On the 7th and 8th of January an interesting workshop titled “Research from Start to Publish Workshop, 2019” took place at the Physical Sciences Building at Cornell University. The opening talk was given by Professor Roald Hoffmann, who won the Nobel Prize in Chemistry in 1981.
Hoffmann who spoke on staying abreast of the literature, publishing, reviewing, and dealing with editors. He gave his personal reflection, with practical advice, on the publication process in science, from the quality of journals, pecking orders, impact factors, to open source journals, preprint servers, blogs, access to data.

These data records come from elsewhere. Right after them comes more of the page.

Lemma documents_never_lost_witness :
  exists enough, forall rounds, enough <= rounds ->
    let '(r, s') := flush_documents (H := shared_index default_limits example_others) failing example_clock
      default_index_options rounds None example_indexer in
    let c := contents (ix_catalog s') in
    overflown c \/ stored (ix_database s') hash_a \/ r = Raise SqliteError /\ dict_has hash_a (index_documents c) = true.
Proof.
  destruct (documents_never_lost default_limits example_others failing example_clock default_index_options 1
    (fun h => h = hash_a) example_indexer default_limits_ok) as (enough & Hend).
  - apply example_others_rest.
  - apply example_others_follow.
  - apply Nat.leb_le. vm_compute. reflexivity.
  - apply example_indexer_ok.
  - exists enough. intros rounds Hle. specialize (Hend rounds Hle). unfold catalog_of_others in Hend.
    destruct (flush_documents _ _ _ _ _ _) as [r s']. destruct Hend as (_ & _ & Hall). apply Hall. left. reflexivity.
Defined.

Lemma checks_fail_open_witness :
  match flush_checks (H := shared_index default_limits example_others) failing example_clock example_indexer with
  | (Ok _, s') => checks_bypassed s' = false
  | (Raise e, s') => e = SqliteError /\ fails_open 0 example_indexer s'
  end.
Proof.
  pose proof (checks_fail_open default_limits example_others failing example_clock (fun h => h = hash_a) example_indexer
    default_limits_ok example_others_follow example_indexer_ok ltac:(vm_compute; discriminate)) as Hend.
  unfold catalog_of_others in Hend.
  destruct (flush_checks failing example_clock example_indexer) as [[u|e] s'].
  - exact (proj1 (proj2 Hend)).
  - exact (conj (proj1 Hend) (proj1 (proj2 (proj2 Hend)))).
Defined.

(** The example, run: the document is in the database, its metadata is no longer in
    memory, and the other thread's hash waits for its check; the statement that
    fails makes the thread pause for a second. *)
Example document_is_written :
  let '(r, s') := flush_documents (H := shared_index default_limits example_others) no_faults example_clock
    default_index_options 5 None example_indexer in
  (r, option_map doc_name (document_of (committed (ix_database s')) (hex hash_a)), upserts (counts s'),
    length (index_documents (contents (ix_catalog s'))), length (fetched (contents (ix_catalog s'))),
    length (needs_check (contents (ix_catalog s')))) = (Ok tt, Some [97%Z], 1%Z, 0, 0, 1).
Proof. vm_compute. reflexivity. Qed.

Example failure_pauses :
  let '(r, s') := run_due_work (H := shared_index default_limits example_others) failing example_clock
    default_index_options 5 example_indexer in
  (r, index_errors (counts s'), wake_at (times s'), backoff (times s'), reader s') = (Ok tt, 1, 1000000, 1000000, false)%Z.
Proof. vm_compute. reflexivity. Qed.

For those of you, who would like to watch the whole lecture this is the link to the video: https://www.cornell.edu/video/publishing-scientific-papers-roald-hoffmann/?utm_source=cornellcast_weekly_update&utm_medium=email&utm_campaign=5903

Aftewards, Prof. Maurine Linder, Director of Department of Molecular Medicine and Jeremy Cusker, Earth Sciences & Engineering Outreach Librarian covered a session on the ethics of scientific writing with topics including ethical responsibilities as a research author as well as measuring the 'impact' of your work once it is published. Practical case studies of the Journal Citation Reports (a product of ISI Web of Knowledge, this database provide impact factors and rankings of many journals in the social and life sciences), Eigenfactor.org (Eigenfactor is an 'alternative metric' for measuring the quality of research journals) and LibGuide: Predatory Publishers (Essentially fraudulent journals that exist more to collect author fees rather than the publish high-quality research).